(* ===== verification/Partition.v ===== *)
(** * [WebCore/contentextensions/DFAMinimizer.cpp]: the class [Partition]

    A partition of the numbers below [n] that is refined in place: the elements
    of a set are a window of one vector, and the marked elements of the set come
    first in its window.  [None] is an index out of range. *)

From S2P Require Import Prelude.

(** ** Data *)

(** WebCore/contentextensions/DFAMinimizer.cpp:226-233 [Partition::SetDescriptor] *)
Record SetDescriptor := mkSet {
  sd_start : N;
  sd_size : N;
  sd_markedCount : N
}.

(** WebCore/contentextensions/DFAMinimizer.cpp:231-231 [SetDescriptor::indexAfterMarkedElements] *)
Definition indexAfterMarkedElements (d : SetDescriptor) : N := wrap32 (sd_start d + sd_markedCount d).

(** WebCore/contentextensions/DFAMinimizer.cpp:232-232 [SetDescriptor::end] *)
Definition set_end (d : SetDescriptor) : N := wrap32 (sd_start d + sd_size d).

(** WebCore/contentextensions/DFAMinimizer.cpp:235-249 [Partition] *)
Record Partition := mkPartition {
  m_sets : list SetDescriptor;
  m_partitionedElements : list N;
  m_elementPositionInPartitionedNodes : list N;
  m_elementToSetMap : list N;
  m_setsMarkedInCurrentGeneration : list N
}.

Definition emptyPartition : Partition := mkPartition [] [] [] [] [].

(** ** Operations *)

(** WebCore/contentextensions/DFAMinimizer.cpp:117-133 [Partition::initialize] *)
Definition initialize (p : Partition) (size : N) : Partition :=
  if size =? 0 then p
  else mkPartition (m_sets p ++ [mkSet 0 size 0]) (for_range 0 size) (for_range 0 size)
    (replicate (N.to_nat size) 0) (m_setsMarkedInCurrentGeneration p).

* * * * * * *

**PROBLEM REQUIREMENTS**. When a line in the data contains the string "WebCore", copy that line.

**EXERCISE OUTPUT**.
(** * [WebCore/contentextensions/DFAMinimizer.cpp]: the class [Partition]
(** WebCore/contentextensions/DFAMinimizer.cpp:226-233 [Partition::SetDescriptor] *)
(** WebCore/contentextensions/DFAMinimizer.cpp:231-231 [SetDescriptor::indexAfterMarkedElements] *)
(** WebCore/contentextensions/DFAMinimizer.cpp:232-232 [SetDescriptor::end] *)
(** WebCore/contentextensions/DFAMinimizer.cpp:235-249 [Partition] *)
(** WebCore/contentextensions/DFAMinimizer.cpp:117-133 [Partition::initialize] *)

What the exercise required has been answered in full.